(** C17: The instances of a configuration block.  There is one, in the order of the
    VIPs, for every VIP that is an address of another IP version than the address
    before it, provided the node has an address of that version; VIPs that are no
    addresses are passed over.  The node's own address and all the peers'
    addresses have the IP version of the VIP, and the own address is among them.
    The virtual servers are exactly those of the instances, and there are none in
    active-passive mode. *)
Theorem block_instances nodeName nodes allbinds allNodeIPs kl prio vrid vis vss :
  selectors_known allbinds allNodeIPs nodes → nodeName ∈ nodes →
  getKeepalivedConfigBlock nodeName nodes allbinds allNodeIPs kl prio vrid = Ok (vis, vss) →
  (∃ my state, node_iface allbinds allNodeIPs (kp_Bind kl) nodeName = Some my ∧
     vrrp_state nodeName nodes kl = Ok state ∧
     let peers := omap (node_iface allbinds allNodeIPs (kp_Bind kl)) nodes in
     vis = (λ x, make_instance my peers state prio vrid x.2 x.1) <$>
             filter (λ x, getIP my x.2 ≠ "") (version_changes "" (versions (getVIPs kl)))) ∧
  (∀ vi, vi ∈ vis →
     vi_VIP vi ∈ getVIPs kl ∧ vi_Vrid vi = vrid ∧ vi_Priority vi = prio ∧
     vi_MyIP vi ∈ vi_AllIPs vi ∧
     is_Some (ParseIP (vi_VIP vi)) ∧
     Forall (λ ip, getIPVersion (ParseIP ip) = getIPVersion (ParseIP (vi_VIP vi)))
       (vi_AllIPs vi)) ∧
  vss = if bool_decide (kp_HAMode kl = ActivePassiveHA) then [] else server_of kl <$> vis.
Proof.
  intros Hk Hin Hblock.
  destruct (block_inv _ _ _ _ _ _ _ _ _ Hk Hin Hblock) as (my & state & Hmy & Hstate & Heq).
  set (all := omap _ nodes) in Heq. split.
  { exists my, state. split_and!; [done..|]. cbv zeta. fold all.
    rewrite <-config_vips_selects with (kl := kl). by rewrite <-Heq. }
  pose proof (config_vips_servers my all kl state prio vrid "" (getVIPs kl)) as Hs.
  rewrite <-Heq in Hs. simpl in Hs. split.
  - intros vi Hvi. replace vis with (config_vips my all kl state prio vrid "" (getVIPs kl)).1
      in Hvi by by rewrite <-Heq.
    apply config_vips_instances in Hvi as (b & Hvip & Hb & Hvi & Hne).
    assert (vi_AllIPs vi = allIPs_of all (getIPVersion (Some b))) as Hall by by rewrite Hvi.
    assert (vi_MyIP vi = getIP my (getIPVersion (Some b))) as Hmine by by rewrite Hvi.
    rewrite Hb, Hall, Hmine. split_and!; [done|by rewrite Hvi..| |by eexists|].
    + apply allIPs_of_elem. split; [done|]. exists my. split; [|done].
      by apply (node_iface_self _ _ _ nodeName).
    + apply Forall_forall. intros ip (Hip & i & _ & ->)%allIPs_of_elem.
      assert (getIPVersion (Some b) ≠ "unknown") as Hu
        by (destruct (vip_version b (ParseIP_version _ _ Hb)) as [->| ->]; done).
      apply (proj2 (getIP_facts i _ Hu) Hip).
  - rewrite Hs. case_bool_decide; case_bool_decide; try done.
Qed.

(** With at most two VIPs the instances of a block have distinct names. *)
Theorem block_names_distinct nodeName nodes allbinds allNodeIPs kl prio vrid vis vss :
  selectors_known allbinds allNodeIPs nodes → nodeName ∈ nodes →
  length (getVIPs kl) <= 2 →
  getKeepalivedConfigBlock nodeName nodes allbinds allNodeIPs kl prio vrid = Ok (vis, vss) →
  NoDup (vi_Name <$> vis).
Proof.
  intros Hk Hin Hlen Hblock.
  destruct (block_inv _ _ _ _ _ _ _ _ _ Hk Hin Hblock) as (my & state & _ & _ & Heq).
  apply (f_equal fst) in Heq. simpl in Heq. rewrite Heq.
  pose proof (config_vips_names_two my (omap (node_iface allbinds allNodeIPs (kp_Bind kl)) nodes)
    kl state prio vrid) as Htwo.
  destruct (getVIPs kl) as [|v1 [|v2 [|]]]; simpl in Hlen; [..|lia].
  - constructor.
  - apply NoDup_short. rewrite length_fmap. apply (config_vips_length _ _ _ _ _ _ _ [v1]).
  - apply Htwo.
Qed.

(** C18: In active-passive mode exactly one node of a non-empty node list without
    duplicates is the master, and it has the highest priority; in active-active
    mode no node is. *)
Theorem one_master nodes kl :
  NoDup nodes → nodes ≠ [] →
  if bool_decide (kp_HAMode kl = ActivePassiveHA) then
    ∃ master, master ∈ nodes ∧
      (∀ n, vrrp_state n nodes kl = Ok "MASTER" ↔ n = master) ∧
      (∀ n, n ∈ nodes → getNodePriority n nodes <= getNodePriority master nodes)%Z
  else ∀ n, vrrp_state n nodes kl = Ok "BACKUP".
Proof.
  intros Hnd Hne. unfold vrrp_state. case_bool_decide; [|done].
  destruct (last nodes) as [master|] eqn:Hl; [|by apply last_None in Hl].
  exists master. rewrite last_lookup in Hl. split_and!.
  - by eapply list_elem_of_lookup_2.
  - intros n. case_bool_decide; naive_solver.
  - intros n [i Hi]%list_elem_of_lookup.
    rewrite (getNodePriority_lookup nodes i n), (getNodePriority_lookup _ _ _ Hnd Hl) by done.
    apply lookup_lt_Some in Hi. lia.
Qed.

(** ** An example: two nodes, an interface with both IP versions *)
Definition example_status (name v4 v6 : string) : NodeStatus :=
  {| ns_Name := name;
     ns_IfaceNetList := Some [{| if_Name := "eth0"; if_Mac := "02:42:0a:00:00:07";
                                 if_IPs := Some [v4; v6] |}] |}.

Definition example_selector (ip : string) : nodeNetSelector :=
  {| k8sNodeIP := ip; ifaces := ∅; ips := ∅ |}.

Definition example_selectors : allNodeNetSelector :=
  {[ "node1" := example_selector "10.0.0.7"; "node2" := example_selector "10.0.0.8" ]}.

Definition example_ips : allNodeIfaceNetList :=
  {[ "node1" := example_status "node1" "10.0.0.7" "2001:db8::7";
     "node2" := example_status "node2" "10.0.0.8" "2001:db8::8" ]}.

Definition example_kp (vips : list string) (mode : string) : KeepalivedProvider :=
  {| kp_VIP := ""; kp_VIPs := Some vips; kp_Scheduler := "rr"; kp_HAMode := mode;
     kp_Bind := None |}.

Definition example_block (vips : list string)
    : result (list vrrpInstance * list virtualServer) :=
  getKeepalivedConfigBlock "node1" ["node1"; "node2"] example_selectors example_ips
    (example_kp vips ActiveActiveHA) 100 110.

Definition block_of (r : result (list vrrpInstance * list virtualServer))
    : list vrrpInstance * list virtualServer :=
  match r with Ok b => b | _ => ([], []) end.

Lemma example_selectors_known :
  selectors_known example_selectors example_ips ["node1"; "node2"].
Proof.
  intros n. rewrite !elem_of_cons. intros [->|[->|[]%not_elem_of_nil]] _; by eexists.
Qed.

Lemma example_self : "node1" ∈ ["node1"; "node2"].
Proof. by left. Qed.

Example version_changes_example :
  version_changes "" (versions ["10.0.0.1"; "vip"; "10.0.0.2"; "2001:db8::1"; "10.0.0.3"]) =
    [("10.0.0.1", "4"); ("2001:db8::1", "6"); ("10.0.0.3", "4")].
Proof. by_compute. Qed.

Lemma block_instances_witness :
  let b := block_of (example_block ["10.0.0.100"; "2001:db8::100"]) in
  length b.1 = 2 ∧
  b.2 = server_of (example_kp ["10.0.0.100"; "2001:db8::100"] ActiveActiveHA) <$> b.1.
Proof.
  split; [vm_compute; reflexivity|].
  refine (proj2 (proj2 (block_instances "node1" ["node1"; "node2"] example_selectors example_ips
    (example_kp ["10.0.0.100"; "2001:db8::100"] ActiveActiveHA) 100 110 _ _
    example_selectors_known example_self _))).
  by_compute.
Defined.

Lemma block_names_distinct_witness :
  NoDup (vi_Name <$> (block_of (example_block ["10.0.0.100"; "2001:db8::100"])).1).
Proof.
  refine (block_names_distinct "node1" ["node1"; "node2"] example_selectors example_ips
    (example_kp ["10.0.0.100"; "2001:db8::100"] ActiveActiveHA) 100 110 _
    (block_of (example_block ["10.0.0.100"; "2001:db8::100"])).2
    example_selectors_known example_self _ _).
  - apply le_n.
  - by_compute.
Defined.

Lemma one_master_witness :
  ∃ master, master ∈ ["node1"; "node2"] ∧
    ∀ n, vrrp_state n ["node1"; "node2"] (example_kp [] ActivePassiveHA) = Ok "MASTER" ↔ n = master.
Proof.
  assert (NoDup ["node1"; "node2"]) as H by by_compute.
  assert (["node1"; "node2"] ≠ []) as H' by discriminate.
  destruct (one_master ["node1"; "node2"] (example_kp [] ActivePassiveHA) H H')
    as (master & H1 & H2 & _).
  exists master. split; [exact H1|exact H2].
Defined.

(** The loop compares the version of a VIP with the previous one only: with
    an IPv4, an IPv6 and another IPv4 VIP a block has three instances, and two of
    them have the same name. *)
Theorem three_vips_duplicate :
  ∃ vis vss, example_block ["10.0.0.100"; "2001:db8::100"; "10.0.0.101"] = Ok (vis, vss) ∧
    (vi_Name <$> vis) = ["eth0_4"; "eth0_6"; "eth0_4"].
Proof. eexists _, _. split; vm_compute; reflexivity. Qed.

-.-.-

#### TO DO:
Only the lines above starting at the line that holds "intros Hk Hin Hblock." and ending at the line that holds "rewrite <-config_vips_selects with" are to be repeated, exactly and in full.

#### OUTPUT OF THE EXERCISE:
  intros Hk Hin Hblock.
  destruct (block_inv _ _ _ _ _ _ _ _ _ Hk Hin Hblock) as (my & state & Hmy & Hstate & Heq).
  set (all := omap _ nodes) in Heq. split.
  { exists my, state. split_and!; [done..|]. cbv zeta. fold all.
    rewrite <-config_vips_selects with (kl := kl). by rewrite <-Heq. }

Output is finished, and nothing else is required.